(** [db'] is [db] with [row] as the position of a mode and a symbol. *)
Definition wrote (db : database) (mode x : string) (row : position_row) (db' : database) : Prop :=
  db_ok db' /\ same_but_positions db db' /\ position_at db' mode x = Some row /\
  (forall m y, (m, y) <> (mode, x) -> position_at db' m y = position_at db m y).

Section write.
Context (db : database) (sid x mode : string) (row : position_row).
Hypotheses (Hok : db_ok db) (Hs : symbol_id db x = Some sid) (Hkey : position_key row = (mode, sid)).
#[local] Set Default Proof Using "All".

Lemma row_symbol : pr_symbol_id row ∈ yr_id <$> db_symbols db.
Proof. injection Hkey as _ ->. by eapply symbol_id_elem. Qed.

Lemma replace_position old :
  row_at position_key (mode, sid) (db_positions db) = Some old -> pr_id row = pr_id old ->
  wrote db mode x row
    (set_positions (update_rows (fun r => String.eqb (pr_id r) (pr_id old)) (fun _ => row) (db_positions db)) db).
Proof.
  intros [Hin Hold]%row_at_Some Hid.
  destruct (update_rows_one _ old row (ok_position_ids _ Hok) Hin) as (t1 & t2 & Et & ->).
  assert (position_key row = position_key old) as Hkk by congruence.
  pose proof (ok_position_ids _ Hok) as N1. pose proof (ok_position_keys _ Hok) as N2.
  pose proof (ok_position_symbols _ Hok) as F. rewrite Et in N1, N2, F.
  split; [|split; [by split_and!|]].
  - apply set_positions_ok; [done| | |].
    + by rewrite fmap_app, fmap_cons, Hid, <- fmap_cons, <- fmap_app.
    + by rewrite fmap_app, fmap_cons, Hkk, <- fmap_cons, <- fmap_app.
    + apply Forall_app in F as [F1 [_ F2]%Forall_cons]. apply Forall_app_2; [done|]. constructor; [apply row_symbol|done].
  - apply (position_at_write db _ sid); try done. intros k. rewrite Et, !row_at_app, !row_at_cons, Hkk, Hold.
    rewrite fmap_app, fmap_cons, NoDup_app in N2. destruct N2 as (_ & N2 & _).
    rewrite (bool_decide_ext (k = _) ((mode, sid) = k)) by done. case_bool_decide as Ek; [|done]. subst k.
    assert (row_at position_key (mode, sid) t1 = None) as ->; [|done].
    apply row_at_None. rewrite <- Hold. intros Hi. by apply (N2 _ Hi); left.
Qed.
(** Booking a fill extends the ledgers. *)
Lemma ledger_in_snoc db db' h now f u :
  db_ok db -> ledger_in db h -> apply_fill now (get_position (pf_mode f) (pf_symbol f) db) f = Ok u ->
  booked_in db db' f u -> ledger_in db' (h ++ [(now, f)]).
Proof.
  intros Hok Hl Hu ([t Hp] & Hpne & Hm & Hmne) mode symbol. destruct (Hl mode symbol) as [Hpos Hmark].
  unfold stored_ledger, fills_for, marks_for in *. rewrite !filter_app, !filter_cons, !filter_nil. cbn [snd]. split.
  - case_decide as Hd; cycle 1.
    { rewrite app_nil_r, Hpne; [done|]. intros [= -> ->]. naive_solver. }
    destruct Hd as [<- <-]. rewrite fold_res_snoc, Hpos, Hp. cbn [mbind result_bind fmap option_fmap option_map].
    assert (exists u', apply_fill now (if is_normal (pf_symbol f) then
      untimed <$> get_position (pf_mode f) (normal_symbol (pf_symbol f)) db else None) f = Ok u' /\
      pu_current u' = pu_current u) as (u' & Hu' & Hcur).
    { unfold is_normal. destruct (String.eqb_spec (normal_symbol (pf_symbol f)) (pf_symbol f)) as [E|E].
      - rewrite E. destruct (get_position _ _ db) as [p|]; [by apply apply_fill_untimed|by exists u].
      - destruct (get_position _ (pf_symbol f) db) eqn:Eg; [|by exists u]. by apply get_position_normal in Eg. }
    unfold book_stored. cbn [fst snd]. rewrite Hu'. cbn [mbind result_bind]. by rewrite Hcur.
  - case_decide as Hd; cycle 1.
    { rewrite app_nil_r, Hmne; [done|]. intros [= -> ->]. naive_solver. }
    destruct Hd as [<- <-]. by rewrite last_snoc, Hm.
Qed.
(** The exchange accepts the first order and names it 7. *)
Definition exchange_reply (log : list http_request) (r : http_request) : http_reply :=
  match log with
  | [] => HttpText (quoted "{'orderId': 7, 'status': 'NEW'}")
  | _ => HttpStatusError 429 "slow down"
  end.

Definition io : outside :=
  {| io_env := env; io_http := exchange_reply; io_time := flit 17 8; io_now := 63871000000000000 |}.

Definition command : ExecutionDispatchCommand :=
  {| ec_command_id := "cmd-1"; ec_operation := CREATE_ORDER; ec_action := CLOSE; ec_exchange := " Binance";
     ec_symbol := "btc/usdt"; ec_quantity := flit 1250 (-3); ec_order_type := "limit";
     ec_time_in_force := Some "gtc"%string; ec_limit_price := Some (flit 50000 0); ec_trigger_price := None;
     ec_reduce_only := false; ec_idempotency_key := "i"; ec_client_order_id := None;
     ec_exchange_order_id := None; ec_trace_id := "t"; ec_decision_id := "d" |}.

Definition dispatched : list http_request * result DispatchOutcome :=
  dispatch_execution_command io (Some "Bearer k"%string) command [].

Definition outcome : option DispatchOutcome := match dispatched.2 with Ok o => Some o | Raise _ => None end.

Example outcome_ex :
  (fun o => (do_order_id o, do_status o)) <$> outcome = Some ("7"%string, "submitted"%string) /\
  (dispatch_execution_command io (Some "Bearer x"%string) command []).1 = [] /\
  is_ok (dispatch_execution_command io (Some "Bearer k"%string) command dispatched.1).2 = false.
Proof. by vm_compute. Qed.

Lemma dispatched_order_exact_witness :
  exists ot r, normalize_order_type (ec_order_type command) = Ok ot /\ dispatched.1 = [] ++ [r] /\
               order_request io command ot r.
Proof.
  destruct dispatched as [log' [o|e]] eqn:E; [|exfalso; by vm_compute in E].
  apply (dispatched_order_exact io (Some "Bearer k"%string) command [] log' o).
  - reflexivity.
  - vm_compute. reflexivity.
  - vm_compute. reflexivity.
  - exact E.
Defined.
End Example_dispatch.
(** The stream watches one symbol per exchange: that of the first open order. *)
Lemma watched_first clients orders e sym :
  (e, sym) ∈ watched_symbols clients orders ->
  exists o, List.find (fun o => negb (is_terminal o) && String.eqb (to_exchange o) e) orders = Some o /\
            to_symbol o = sym.
Proof.
  unfold watched_symbols.
  set (step := fun acc order => _).
  assert (Hgen : forall l seen acc,
    (forall e sym, (e, sym) ∈ acc -> exists o,
       List.find (fun o => negb (is_terminal o) && String.eqb (to_exchange o) e) seen = Some o /\ to_symbol o = sym) ->
    (forall e, e ∉ acc.*1 -> is_some (assoc_get e clients) = true ->
       List.find (fun o => negb (is_terminal o) && String.eqb (to_exchange o) e) seen = None) ->
    (e, sym) ∈ foldl step acc l -> exists o,
      List.find (fun o => negb (is_terminal o) && String.eqb (to_exchange o) e) (seen ++ l) = Some o /\
      to_symbol o = sym).
  { induction l as [|x l IH]; intros seen acc Ha Hn; cbn [foldl]; [by rewrite app_nil_r; apply Ha|].
    rewrite (cons_middle x seen l), app_assoc. apply IH.
    - intros e' s'. unfold step. intros Hin.
      assert (Hold : (e', s') ∈ acc -> exists o,
        List.find (fun o => negb (is_terminal o) && String.eqb (to_exchange o) e') (seen ++ [x]) = Some o /\
        to_symbol o = s').
      { intros (o & Ho & Hs)%Ha. exists o. by rewrite find_middle, Ho. }
      destruct (is_terminal x) eqn:Ex; [by apply Hold|].
      destruct (is_some (assoc_get (to_exchange x) clients)) eqn:Ec; [|by apply Hold].
      destruct (assoc_get (to_exchange x) acc) eqn:Eg; [by apply Hold|].
      apply elem_of_app in Hin as [Hin|[= -> ->]%list_elem_of_singleton]; [by apply Hold|].
      exists x. apply assoc_get_None in Eg. rewrite find_middle, (Hn _ Eg Ec), Ex, String.eqb_refl. done.
    - intros e' He Hc. unfold step in He. rewrite find_middle.
      assert (Hsub : e' ∉ acc.*1).
      { intros Hin. apply He. clear -Hin.
        repeat match goal with |- context [if ?b then _ else _] => destruct b end; rewrite ?fmap_app; set_solver. }
      rewrite (Hn e' Hsub Hc). destruct (is_terminal x) eqn:Ex; [done|]. cbn [negb andb].
      destruct (String.eqb_spec (to_exchange x) e') as [<-|]; [|done]. exfalso. apply He.
      rewrite Hc. apply assoc_get_None in Hsub. rewrite Hsub. simpl. rewrite fmap_app. set_solver. }
  intros Hin. apply (Hgen orders [] []); [by intros ? ? ?%not_elem_of_nil|done|done].
Qed.

(** An order whose exchange id is not known is queried under the id [None]. *)
Lemma unknown_id_queried_as_none o params :
  to_exchange_order_id o = None -> binance_ref_params (status_payload o) = Ok params ->
  dget "orderId" params = VStr "None".
Proof.
  intros Ho. unfold binance_ref_params. intros H. apply bind_Ok in H as (symbol & _ & H). injection H as <-.
  unfold field. change (dget_or "exchange_order_id" (VStr "") (status_payload o)) with (opt_str (to_exchange_order_id o)).
  by rewrite Ho.
Qed.

(** A fill that arrives with the end of an order is swallowed: when a
    snapshot closes an order (canceled, rejected, expired) and its total is above
    what was reported, the one event published is the closing event with the
    requested quantity, and the order counts the total as reported; so no fill
    event carries the difference, then or later. *)
Theorem closing_snapshot_swallows_fill key o snap c :
  order_ok key o -> plan_change o snap = Some c -> is_fill_event (cg_event_type c) = false ->
  fltb (to_reported_filled_quantity o) (ls_filled_quantity_total snap) = true ->
  cg_quantity c = to_requested_quantity o /\
  to_reported_filled_quantity (settle c (count_event o)) = ls_filled_quantity_total snap /\
  forall snap', fleb (ls_filled_quantity_total snap') (ls_filled_quantity_total snap) = true ->
    fleb (fmax fzero (fsub (raised_total (ls_filled_quantity_total snap) (ls_filled_quantity_total snap'))
                       (ls_filled_quantity_total snap))) fzero = true.
Proof.
  intros Hok Hp Hf Hlt. pose proof (oo_filled _ _ Hok) as Hr.
  pose proof (fleb_fltb_trans _ _ _ Hr Hlt) as Hpos. set (x := ls_filled_quantity_total snap) in *.
  assert (Hx : fmax fzero x = x) by (unfold fmax; by rewrite Hpos).
  assert (Hraise : raised_total (to_reported_filled_quantity o) x = x).
  { unfold raised_total. rewrite Hx. destruct (fltb x _) eqn:E; [|done].
    pose proof (fltb_trans _ _ _ E Hlt) as Hxx. by rewrite fltb_irrefl in Hxx. }
  unfold plan_change in Hp. cbv zeta in Hp. destruct (_ && _); [done|].
  destruct (_status_to_event_type _) as [e|]; [|done]. destruct (fleb _ _); [done|]. injection Hp as <-.
  simpl in Hf |- *. fold x. rewrite Hraise. split; [unfold event_quantity; by rewrite Hf|].
  split; [unfold fmax; by rewrite Hlt|].
  intros snap' Hle. destruct (fleb_not_nan _ _ Hle) as [_ Nx]. unfold raised_total.
  destruct (fltb (fmax fzero _) x) eqn:E; [by apply fsub_equal; apply fleb_refl|].
  assert (Hle' : fleb (fmax fzero (ls_filled_quantity_total snap')) x = true)
    by (apply fmax_ub; [by apply fltb_fleb|done]).
  destruct (fleb_not_nan _ _ Hle') as [Nx' _]. apply fsub_equal; [done|]. by apply not_fltb_fleb.
Qed.
Lemma distinct_set p a b : distinct b -> distinct (side_set p a b).
Proof.
  induction b as [|[r x] b IH]; simpl; [done|]. intros [Hr Hb]. destruct (feqb p r) eqn:E; simpl; [done|].
  split; [|by apply IH]. intros q Hq. rewrite side_get_set. destruct (feqb q p) eqn:E1; [|by apply Hr].
  rewrite (feqb_trans q p r E1) in E. congruence.
Qed.

Lemma distinct_pop p b : distinct b -> distinct (side_pop p b).
Proof.
  induction b as [|[r x] b IH]; simpl; [done|]. intros [Hr Hb]. destruct (feqb p r) eqn:E; simpl; [done|].
  split; [|by apply IH]. intros q Hq. rewrite side_get_pop by done.
  destruct (feqb q p); [done|]. by apply Hr.
Qed.

(** One level update does what it means. *)
Lemma apply_level_spec b level p :
  distinct b ->
  distinct (apply_level b level) /\ side_get p (apply_level b level) = update p (side_get p b) level.
Proof.
  intros Hb. unfold apply_level, update. destruct (fleb (lv_amount level) fzero).
  - split; [by apply distinct_pop|]. by apply side_get_pop.
  - split; [by apply distinct_set|]. apply side_get_set.
Qed.

Lemma apply_side_spec levels b p :
  distinct b ->
  distinct (_apply_side_updates b levels) /\
  side_get p (_apply_side_updates b levels) = foldl (update p) (side_get p b) levels.
Proof.
  unfold _apply_side_updates. revert b. induction levels as [|l levels IH]; intros b Hb; [done|].
  simpl. destruct (apply_level_spec b l p Hb) as [H1 H2].
  destruct (IH _ H1) as [H3 H4]. split; [done|]. by rewrite H4, H2.
Qed.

Problem description: Retype only this portion of the data above: the line containing "snapshot closes an", the line containing "forall snap', fleb", and all lines between them, exactly.

Solution for this exercise:
    snapshot closes an order (canceled, rejected, expired) and its total is above
    what was reported, the one event published is the closing event with the
    requested quantity, and the order counts the total as reported; so no fill
    event carries the difference, then or later. *)
Theorem closing_snapshot_swallows_fill key o snap c :
  order_ok key o -> plan_change o snap = Some c -> is_fill_event (cg_event_type c) = false ->
  fltb (to_reported_filled_quantity o) (ls_filled_quantity_total snap) = true ->
  cg_quantity c = to_requested_quantity o /\
  to_reported_filled_quantity (settle c (count_event o)) = ls_filled_quantity_total snap /\
  forall snap', fleb (ls_filled_quantity_total snap') (ls_filled_quantity_total snap) = true ->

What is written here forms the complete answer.